Ian Bicking: the old part of his blog

Re: A theory on form toolkits

Hi Ian

This is an interesting little problem that i had to face also a few weeks ago when I wrote part of a web application framework. I took a really simple approach which works well with my framework (I like simple things, this is one of the reasons I like Python) and I will describe it below.

BTW, I find your log entry a little bit difficult to understand for someone that is not familiar with your formkit code, and I think the problem is interesting enough that it deserves more details. It would be great if you could write your thoughts in a self-contained document with clearer definitions of the problem to be solved, etc. i.e. not just a blog entry, but a design doc. Just an idea.

Here is how I solved it in my framework (this is tested code and running in a web app).


In summary, this problem can consists of separate components which interact in well-defined ways, here are the definitions of my components:

  1. form definition: listing the names, types, constraints and labels of the forms;
  2. rendering a form: this involves taking the form definition, a set of initial values and generating an output that represents the corresponding HTML (or directly outputting HTML text);
  3. error markup: taking potential errors from a previous request adding markup to indicate errors near the corresponding input fields;
  4. validation: taking the values sent from the submit of a form and validating the constraints on the widgets, potentially returning the user to the form if there are errors;
  5. conversion: converting the string values from the form submit to Python data types.

Rendering HTML

Before I go on, I must mention that in my framework I do not output HTML as I go. Instead, I build a tree of HTML tags in memory (using a special, really really simple library that I built for this purpose (htmlout), I can provide it if you want); this allows me to manipulate various parts of my document in any order before rendering it, remove stuff, change attributes, classes, etc.

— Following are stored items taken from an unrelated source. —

(** * go_email / python_email: the mail-session and message-parsing layer

    A shallow embedding of [python_email/MailClient.py] and
    [python_email/mail_api.py].

    Conventions.
    - A Python [bytes] payload is a [list byte]; a Python [str] is a Rocq
      [string] holding its UTF-8 text.  IMAP message numbers are ASCII digit
      strings, so [num.decode()] and [email_id.encode('utf-8')] are the
      identity on them.
    - Everything the program does on the network is recorded in a trace of
      [event]s; the elements produced by the streaming generator are events
      of that same trace ([Yield]), so that the order between network
      commands and produced elements is kept.
    - The standard library and third-party functions the program calls
      ([email.message_from_bytes], [email.header.decode_header],
      [bytes.decode], [werkzeug.utils.secure_filename], the MIME
      constructors) are parameters, gathered in [PyLib]; the mail servers
      are parameters too ([ImapServer], [SmtpServer]). *)

From Stdlib Require Import ZArith QArith Qround Qabs Lqa.
From Stdlib Require Import Strings.Byte Strings.Ascii.
From stdpp Require Import gmap strings list fin_maps.

Local Open Scope string_scope.
Local Open Scope list_scope.
Local Open Scope Z_scope.

(** ** Exceptions and the trace monad *)

(** A Python exception: its class name and [str(e)]. *)
Record exn := Exn { exn_class : string; exn_str : string }.

(** [decode_header(None)]: [ecre.search(None)] raises. *)
Definition TypeError_not_str : exn :=
  Exn "TypeError" "expected string or bytes-like object".
(** [msg_data[0][1]] when [msg_data[0]] is [None]. *)
Definition TypeError_not_subscriptable : exn :=
  Exn "TypeError" "'NoneType' object is not subscriptable".
(** [l[0]] on an empty list. *)
Definition IndexError : exn := Exn "IndexError" "list index out of range".

Inductive result (A : Type) : Type :=
| Ret (a : A)
| Raise (e : exn).
Arguments Ret {A} a.
Arguments Raise {A} e.

(** One decoded chunk as [decode_header] returns it: the text is a [str]
    when the header holds no encoded word, [bytes] otherwise; the second
    component is the declared charset, or [None]. *)
Inductive chunk_val :=
| CStr (s : string)
| CBytes (b : list byte).

Abbreviation chunk := (chunk_val * option string)%type.

(** The dictionaries that [list_emails], [list_headers] and the generator
    build.  [s_email_id] is [None] where the key is absent ([list_emails]);
    the other three are Python values that may be [None]. *)
Record Summary := {
  s_email_id : option string;
  s_subject : string;
  s_from : option string;
  s_date : option string
}.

Using this method, I build a custom Python class to define a template for each of my page layouts. These classes have methods for each layout component, e.g. add_sidebar_paragraph(text). This is a good way to force yourself to "design" most of the layout upfront.

I very much prefer this approach to any of the billion text templating systems because I can change parts of my documents in any order, and I can add many "smarts" to my template layouts. It's code, it's dynamic, rather than blobs of text to be pasted together. Note that this can only work out if I don't collaborate with artists (which is my case at the moment), i.e. you have to write Python code to generate the HTML. I suppose if I did work with designers I would have to hook a templating system in.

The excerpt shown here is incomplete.